WHAT TO DO
Please repeat, from the entries that follow, the lines from the one containing "Definition locate_section (agenda_text" through the one containing "let page_num := Py.int g in" exactly, adding nothing.

─── MATERIALS PROVIDED

(** * NHS board papers reader: text extraction and prompt assembly

    A shallow embedding of the text-processing core of [board_papers.py]
    (stage 4, [extract_pages], [find_section_starts], [extract_targeted_text],
    and the prompt-assembly loop of stage 5, [analyse_with_claude]), with the
    properties its design document states about it.

    Conventions of the embedding.
    - A Python [str] is a [string]; a character is a code point below 256
      (Latin-1), and the character classes below ([isspace], [\d], [\w],
      [lower]) are Python's on that range.
    - Page indices and page counts are [nat]; character counts are [Z].
    - A Python [dict] is an association list in insertion order whose keys
      are pairwise different; assignment to a present key replaces the value
      in place, assignment to a new key appends.
    - An opened PDF is the list of its pages; reading the text of a page
      either gives a string or raises, and the caller catches it.
    - [str.upper] can leave Latin-1 and change the length of a text, so the
      prompt-assembly loop takes it as a parameter.
    - An exception that the code catches is a case of the result; one that it
      does not catch leaves the function, and is recorded with the result.
    - [print] is modelled by appending an event to the output. *)

From Stdlib Require Import List String Ascii Bool Arith ZArith Lia.
From Stdlib Require Import DecimalString.
Import ListNotations.

Local Open Scope list_scope.
Local Open Scope string_scope.
Local Open Scope nat_scope.

(** ** Python strings *)

Module Py.

Definition code (c : ascii) : nat := nat_of_ascii c.

Definition between (lo hi : nat) (c : ascii) : bool :=
  (lo <=? code c) && (code c <=? hi).

(** [str.isspace] on one character. *)
Definition isspace (c : ascii) : bool :=
  between 9 13 c || between 28 32 c || (code c =? 133) || (code c =? 160).

(** [s.strip()] is the empty string exactly when every character of [s]
    is white space; [blank s] is [not s.strip()]. *)
Fixpoint blank (s : string) : bool :=
  match s with
  | EmptyString => true
  | String c s' => isspace c && blank s'
  end.

Definition shift_down (c : ascii) : ascii := ascii_of_nat (code c + 32).
Definition shift_up (c : ascii) : ascii := ascii_of_nat (code c - 32).

Definition lower_char (c : ascii) : ascii :=
  if between 65 90 c || between 192 214 c || between 216 222 c
  then shift_down c else c.

(** [str.upper] on one character, when the upper case is Latin-1 text: two
    letters for 223, and nothing for 181 and 255, whose upper case (code
    points 924 and 376) lies outside Latin-1. *)
Definition upper_char (c : ascii) : option string :=
  if (code c =? 181) || (code c =? 255) then None
  else if code c =? 223 then Some "SS"
  else if between 97 122 c || between 224 246 c || between 248 254 c
  then Some (String (shift_up c) EmptyString)
  else Some (String c EmptyString).

Fixpoint map_chars (f : ascii -> ascii) (s : string) : string :=
  match s with
  | EmptyString => EmptyString
  | String c s' => String (f c) (map_chars f s')
  end.

Definition lower (s : string) : string := map_chars lower_char s.

(** [s.upper()], when it is Latin-1 text. *)
Fixpoint upper (s : string) : option string :=
  match s with
  | EmptyString => Some EmptyString
  | String c s' =>
      match upper_char c, upper s' with
      | Some u, Some r => Some (u ++ r)
      | _, _ => None
      end
  end.

(** [s.replace(a, b)] for single characters [a] and [b]. *)
Definition replace_char (a b : ascii) (s : string) : string :=
  map_chars (fun c => if Ascii.eqb c a then b else c) s.

(** [s[:n]] *)
Fixpoint slice_to (n : nat) (s : string) : string :=
  match n, s with
  | S n', String c s' => String c (slice_to n' s')
  | _, _ => EmptyString
  end.

(** [len(s)] as a Python integer. *)
Definition len (s : string) : Z := Z.of_nat (String.length s).

(** [str(n)] for a natural number. *)
Definition str_of_nat (n : nat) : string :=
  NilEmpty.string_of_uint (Nat.to_uint n).

(** [int(s)] for a string of decimal digits. *)
Definition digit_value (c : ascii) : nat := code c - 48.

Fixpoint int_acc (acc : nat) (s : string) : nat :=
  match s with
  | EmptyString => acc
  | String c s' => int_acc (10 * acc + digit_value c) s'
  end.

Definition int (s : string) : nat := int_acc 0 s.

(** [sep.join(parts)] *)
Definition join (sep : string) (parts : list string) : string :=
  String.concat sep parts.

(** [range(start, stop)] *)
Definition range (start stop : nat) : list nat := seq start (stop - start).

(** [os.path.basename] (POSIX): what follows the last slash. *)
Definition is_slash (c : ascii) : bool := Ascii.eqb c "/".

Fixpoint has_slash (p : string) : bool :=
  match p with
  | EmptyString => false
  | String c p' => is_slash c || has_slash p'
  end.

Fixpoint basename (p : string) : string :=
  match p with
  | EmptyString => EmptyString
  | String c p' =>
      if has_slash p' then basename p'
      else if is_slash c then p' else p
  end.

(** *** Dictionaries *)

Definition dict (V : Type) : Type := list (string * V).

Fixpoint dict_get {V} (k : string) (d : dict V) : option V :=
  match d with
  | [] => None
  | (k', v) :: d' => if String.eqb k' k then Some v else dict_get k d'
  end.

(** [d[k] = v] *)
Fixpoint dict_set {V} (k : string) (v : V) (d : dict V) : dict V :=
  match d with
  | [] => [(k, v)]
  | (k', v') :: d' =>
      if String.eqb k' k then (k', v) :: d'
      else (k', v') :: dict_set k v d'
  end.

Definition keys {V} (d : dict V) : list string := map fst d.

End Py.

(** ** The regular expressions of [find_section_starts]

    Every pattern has the shape
    [(?:kw1|kw2|...)[^\n]{0,60}?(\d{1,3})\b].  The functions below follow the
    backtracking matcher of [re] on that shape: alternatives in order, the
    lazy gap from short to long, the digits from many to few. *)

Module Re.

Definition is_digit (c : ascii) : bool := Py.between 48 57 c.

(** [\w] on Latin-1: letters, digits, the underscore, and the Latin-1
    characters Python counts as alphanumeric. *)
Definition is_word (c : ascii) : bool :=
  Py.between 48 57 c || Py.between 65 90 c || (Py.code c =? 95)
  || Py.between 97 122 c || (Py.code c =? 170) || Py.between 178 179 c
  || (Py.code c =? 181) || Py.between 185 186 c || Py.between 188 190 c
  || Py.between 192 214 c || Py.between 216 246 c || Py.between 248 255 c.

Definition is_newline (c : ascii) : bool := Py.code c =? 10.

(** The next character, if there is one, is a word character. *)
Definition word_ahead (t : string) : bool :=
  match t with
  | EmptyString => false
  | String c _ => is_word c
  end.

(** [\b] between the character [prev] and the rest [t] of the input. *)
Definition boundary (prev : ascii) (t : string) : bool :=
  xorb (is_word prev) (word_ahead t).

(** A literal keyword at the head of the input; the result is the rest of
    the input. *)
Fixpoint literal (kw t : string) : option string :=
  match kw, t with
  | EmptyString, _ => Some t
  | String a kw', String c t' =>
      if Ascii.eqb a c then literal kw' t' else None
  | String _ _, EmptyString => None
  end.

(** [(\d{1,n})\b], greedy: after a digit, first try to take more digits;
    when that fails, stop here and test the boundary.  The result is the
    text of the group. *)
Fixpoint group (n : nat) (t : string) : option string :=
  match n, t with
  | S n', String c t' =>
      if is_digit c then
        match group n' t' with
        | Some g => Some (String c g)
        | None => if boundary c t' then Some (String c EmptyString) else None
        end
      else None
  | _, _ => None
  end.

(** [[^\n]{0,n}?] followed by the group, lazy: first try the group here;
    when that fails, skip one character that is not a newline. *)
Fixpoint lazy_gap (n : nat) (t : string) : option string :=
  match group 3 t with
  | Some g => Some g
  | None =>
      match n, t with
      | S n', String c t' => if is_newline c then None else lazy_gap n' t'
      | _, _ => None
      end
  end.

(** The whole pattern at the head of the input. *)
Fixpoint match_here (kws : list string) (t : string) : option string :=
  match kws with
  | [] => None
  | kw :: kws' =>
      match literal kw t with
      | Some t' =>
          match lazy_gap 60 t' with
          | Some g => Some g
          | None => match_here kws' t
          end
      | None => match_here kws' t
      end
  end.

(** [re.search]: the first position, from the left, where the pattern
    matches; the result is [match.group(1)]. *)
Fixpoint search (kws : list string) (t : string) : option string :=
  match match_here kws t with
  | Some g => Some g
  | None =>
      match t with
      | EmptyString => None
      | String _ t' => search kws t'
      end
  end.

End Re.

(** ** Constants *)

Definition CHARS_PER_PAGE : nat := 3000.
Definition CHAR_LIMIT : Z := 400000.

Definition nl : string := String (ascii_of_nat 10) EmptyString.

(** ** Stage 4: extract text *)

(** Reading the text of a page either returns it or raises. *)
Inductive Page : Type :=
| TextPage (text : string)
| BrokenPage.

Definition PdfDocument : Type := list Page.

(** The segment appended for page [i] with text [text]. *)
Definition page_segment (i : nat) (text : string) : string :=
  "-- Page " ++ Py.str_of_nat (i + 1) ++ " --" ++ nl
  ++ Py.slice_to CHARS_PER_PAGE text.

(** The body of the loop of [extract_pages]: what becomes of [parts] at
    index [i].  An exception raised inside [try] leaves [parts] as it is. *)
Definition extract_page (pdf : PdfDocument) (parts : list string) (i : nat)
  : list string :=
  match nth_error pdf i with
  | Some (TextPage text) =>
      if Py.blank text then parts
      else (parts ++ [page_segment i text])%list
  | Some BrokenPage => parts
  | None => parts
  end.

(** The indices the loop of [extract_pages] runs through. *)
Definition pages_visited (pdf : PdfDocument) (start end_ : nat) : list nat :=
  Py.range start (Nat.min end_ (List.length pdf)).

Definition extract_pages (pdf : PdfDocument) (start end_ : nat) : string :=
  Py.join nl (fold_left (extract_page pdf) (pages_visited pdf start end_) []).

(** The table [patterns]: for each topic, in the order of the source, the
    keywords of its regular expression; the rest of the expression,
    [[^\n]{0,60}?(\d{1,3})\b], is the same for all of them. *)
Definition patterns : list (string * list string) :=
  [ ("ceo_report",  ["chief executive"]);
    ("finance",     ["finance report"]);
    ("performance", ["integrated performance"; "ipr"; "performance report"]);
    ("quality",     ["quality"]);
    ("workforce",   ["people committee"; "workforce"]) ].

(** The body of the loop of [find_section_starts]. *)
Definition locate_section (agenda_text : string) (total_pages : nat)
  (sections : Py.dict nat) (entry : string * list string) : Py.dict nat :=
  let (name, pattern) := entry in
  match Re.search pattern (Py.lower agenda_text) with
  | Some g =>
      let page_num := Py.int g in
      if (3 <=? page_num) && (page_num <=? total_pages)
      then Py.dict_set name (page_num - 1) sections
      else sections
  | None => sections
  end.

Definition find_section_starts (agenda_text : string) (total_pages : nat)
  : Py.dict nat :=
  fold_left (locate_section agenda_text total_pages) patterns [].

(** What [extract_targeted_text] prints. *)
Inductive Event : Type :=
| Reading (label : string)
| CouldNotOpen (error : string)
| Pages (total : nat)
| SectionsFound (names : list string)
| ReadingInThirds.

(** The result of [pdfium.PdfDocument(pdf_path)]. *)
Inductive OpenResult : Type :=
| Opened (pdf : PdfDocument)
| OpenFailed (error : string).

Record State : Type := mkState {
  all_sections : Py.dict string;
  output : list Event
}.

Definition print (e : Event) (st : State) : State :=
  mkState (all_sections st) (output st ++ [e])%list.

Definition store (key text : string) (st : State) : State :=
  mkState (Py.dict_set key text (all_sections st)) (output st).

Definition section_key (label name : string) : string :=
  label ++ "__" ++ name.

(** The chunk length of the fallback. *)
Definition fallback_chunk (total : nat) : nat := Nat.max 20 (total / 3).

Section Planner.

(** The file system: what opening each path gives. *)
Variable open_pdf : string -> OpenResult.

──────

RESPONSE TO THIS EXERCISE
Definition locate_section (agenda_text : string) (total_pages : nat)
  (sections : Py.dict nat) (entry : string * list string) : Py.dict nat :=
  let (name, pattern) := entry in
  match Re.search pattern (Py.lower agenda_text) with
  | Some g =>
      let page_num := Py.int g in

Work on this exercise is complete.